Tis the Season… Tax Season

    Screen shot 2013-11-01 at 5.21.58 PMApril 11, 2013As a homeowner, you’ve probably been thinking about your home tax deductions, right? But as you calculate your returns, you’ll also want to be cautious of errors that accountants and tax professionals say are extremely common for homeowners. You can avoid suspicion from the IRS and still get a maximum return if you follow these helpful tips:

    Remember what year you’re deducting for because you take a tax deduction for property taxes in the year you actually paid them. Don’t deduct the wrong year and end up claiming the wrong amount. This is a mistake many make and it’s very simple to avoid.

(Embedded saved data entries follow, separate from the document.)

(* ===== verification/CentroController.v ===== *)
(** * The training-centre handlers ([centro_treinamento/controller.py])

    [post] builds the output and the row from the input, adds and commits
    it inside a [try] whose [except] clauses classify [str(e).lower()];
    [query] lists every row; [get] looks one up by its id. The shapes
    [CentroTreinamentoIn] / [CentroTreinamentoOut] are not under src/ and
    follow the spec: a name, and an id on output. *)

From Stdlib Require Import ZArith.
From stdpp Require Import base list strings option.
From S2P Require Import Prelude Store Schemas AtletaController.

Open Scope workout_scope.

Section handlers.
Context `{Driver}.

Definition msg_centro_nome_existente (nome : string) : string :=
  "Já existe um centro de treinamento cadastrado com o nome: " +:+ nome.
Definition msg_centro_duplicado : string :=
  "Já existe um centro de treinamento com dados duplicados. Verifique se o nome já não foi cadastrado.".

(** The [except IntegrityError] / [except Exception] clauses of [post]. *)
Definition centro_post_error (centro_treinamento_in : CentroTreinamentoIn.t) (e : exc) : exc :=
  match e with
  | IntegrityError msg =>
    let error_message := lower msg in
    if contains "nome" error_message
    then HTTPException HTTP_303_SEE_OTHER
                       (msg_centro_nome_existente (CentroTreinamentoIn.nome centro_treinamento_in))
    else if contains "unique" error_message
    then HTTPException HTTP_303_SEE_OTHER msg_centro_duplicado
    else HTTPException HTTP_400_BAD_REQUEST ("Erro de validação: " +:+ msg)
  | _ => HTTPException HTTP_500_INTERNAL_SERVER_ERROR msg_interno
  end.

(** [CentroTreinamentoOut(id=uuid4(), **centro_treinamento_in.model_dump())]
    then [CentroTreinamentoModel( **centro_treinamento_out.model_dump())],
    [add] and [commit]. *)
Definition centro_post (env : Env) (centro_treinamento_in : CentroTreinamentoIn.t)
  : Py db CentroTreinamentoOut.t :=
  try_except
    (let centro_treinamento_out :=
       CentroTreinamentoOut.mk (uuid4 env) (CentroTreinamentoIn.nome centro_treinamento_in) in
     insert_centro (commit_fault env)
       (CentroTreinamentoModel.mk 0 (CentroTreinamentoOut.id centro_treinamento_out)
                                    (CentroTreinamentoOut.nome centro_treinamento_out)) ;;
     ret centro_treinamento_out)
    (fun e => raise (centro_post_error centro_treinamento_in e)).

Definition centro_out (c : CentroTreinamentoModel.t) : CentroTreinamentoOut.t :=
  CentroTreinamentoOut.mk (CentroTreinamentoModel.id c) (CentroTreinamentoModel.nome c).

Definition centro_query : Py db (list CentroTreinamentoOut.t) :=
  gets (fun s => centro_out <$> centros_treinamento s).

Definition centro_get (id : string) : Py db CentroTreinamentoOut.t :=
  centro <- gets (fun s => first (fun c => CentroTreinamentoModel.id c = id) (centros_treinamento s)) ;;
  match centro with
  | None => raise (HTTPException HTTP_404_NOT_FOUND
                     ("Centro de treinamento não encontrado no id: " +:+ id))
  | Some c => ret (centro_out c)
  end.

End handlers.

    Home office deductions are complicated but working from home can have many advantages. CPA Chris Mahowald from MFK & Associates said when looking at the area of your home you use for business, figure out what percentage you use exclusively for business and then apply that to the various expenses you can deduct and write off on your return. Mortgage interest, real estate taxes, utilities, home repairs and maintenance, and homeowner’s insurance premiums can all be deducted by taking each expense and multiply it by that office percentage.

    Tracking home expenses, such as maintenance and repairs, is important regardless of working from home. Keep documents, manufacturer’s certification statement or energy tax credits as well as lender statements confirming property tax payments, and have them ready when filing.

    Did you refinance and not sure which points to deduct? Normally you deduct the points you paid your lender for securing your mortgage for the year you bought your home. However, if you refinanced you deduct the points for the life of the new loan. (For example: If you paid $3,000 in points to refinance into a 15-year mortgage, your tax deduction is $200/year.)

    Selling your home for a large profit could mean paying capital gains taxes. If you’ve sold your home in the last year and your gain was over $500,000 be sure to note this. Forgetting to keep track will raise some red flags with the IRS. Mahowald clarified, “However, if you lived in your home for more than two years, it was your primary residence, and the gain was less than $500,000, the gain on the sale is not taxable.” With time limits, certain exclusions, and other details to look at, it’s a good idea to talk to your accountant or consult the IRS website for specifics.

    Check out Form M-1PR for a refund. Minnesota has a property tax and renter’s refund that you as a taxpayer may be eligible for based on homeowners and renters that meet certain income requirements.